Wow, huh? It's a bit... Andy Warhol. Kind of... bright, and definitely... non-traditional. My first thought was, "ew!" Upon closer examination, my thoughts are still "ew!" but now with good reason: it doesn't say anything about London. I'm certainly not saying that you need an image of Big Ben, but I don't know... it looks a little more Depeche Mode circa 1981 (alright, so they're British) than London 2012.

The even bigger issue here is that the people in London hate it. Despise it. Have a petition out to redesign it. Even more outrageous? The price that was paid to the firm Wolff Olins to design it: £400,000 (about--GULP--$797,120 American dollars. Ummm... note to the Olympic committee: I'm available).

But the funniest part of all of this is the Daily Mail has a contest going to see if regular Joes can design a better logo. Guess what? They can't. Actually, I'm reminded of that hilarious scene in European Vacation, when Chevy Chase can't get out of the traffic loop, so the family is stuck driving in a continuous circle all day: "Look kids, there's Big Ben."

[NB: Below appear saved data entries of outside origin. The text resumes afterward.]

Lemma refresh_against_server
    (e : nat → world) (p : page) (s : nat * server) (ci co : date) :
  rendered p →
  checkInInput p = Some ci → checkOutInput p = Some co →
  MakeDay ci * msPerDay < MakeDay co * msPerDay →
  ∃ c, updateAvailability (fetch_server e) p s
       = (mkout (set_cells c p)
            [GET "/" (Query.mk (Some (toISOString ci)) (Some (toISOString co)))] true,
          (S s.1, s.2))
       ∧ ∀ room, room ∈ rooms → c !! Room.id room = Some error_cell.
Proof.
  intros Hr Hci Hco Hlt.
  rewrite (updateAvailability_valid (fetch_server e) p s ci co) by done.
  cbv zeta. unfold fetch_server. rewrite app_no_route. simpl.
  assert (rendered (set_cells (cells p) p)) as Hr' by done.
  destruct (painted_ok error_cell (set_cells (cells p) p)
              [GET "/" (Query.mk (Some (toISOString ci)) (Some (toISOString co)))] Hr')
    as (c1 & -> & _ & _ & Hcells).
  by exists c1.
Qed.

Lemma room_id_nonzero (room : Room.t) : room ∈ rooms → Room.id room ≠ 0.
Proof.
  intros Hin.
  repeat (apply elem_of_cons in Hin as [->|Hin]; [done|]).
  by apply elem_of_nil in Hin.
Qed.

And the Millenium Wheel. Oh, and look, there's the Tube. I realize that these are not graphic designers (The Mail actually brags about the amount of time spent on these logos: not much. Hey Daily Mail: no kidding!), but these designs aren't much better than the original. There are a few (using the term "few" loosely here) that stand out a little more than the rest, but nothing to write home about.

The final nail in the coffin is that there was a commercial produced introducing the logo. The logo moves in the video. The bright pink and yellow logo moves in the video. Calling all epileptics: don't watch this video! That's right, the logo is inducing epileptic seizures.

Seriously, Olympic Committee: Call me.


And the winner is...


It's design awards season, and I'm not shy about entering my work. After all, I work really hard at what I do, ensuring that each of my clients is getting a quality piece--print or web.

So I'm thrilled to announce that the Saturnia stationery (check it out in my portfolio) I designed is a winning entry in the Connecticut Art Directors Club 2007 "Design Ain't Pretty" Awards. I didn't enter a lot in this contest (unfortunately, these things add up to be quite expensive), but I'm really happy with the way the whole logo/stationery system/website came out and I couldn't be happier that it was recognized by a jury of my peers.

In related news, the Saturnia website is getting ready to launch soon. You can view the temp page here, but don't worry, once the site goes live I promise to let you all know.

Happy Friday everyone! I, for one, know that I'll be celebrating this weekend!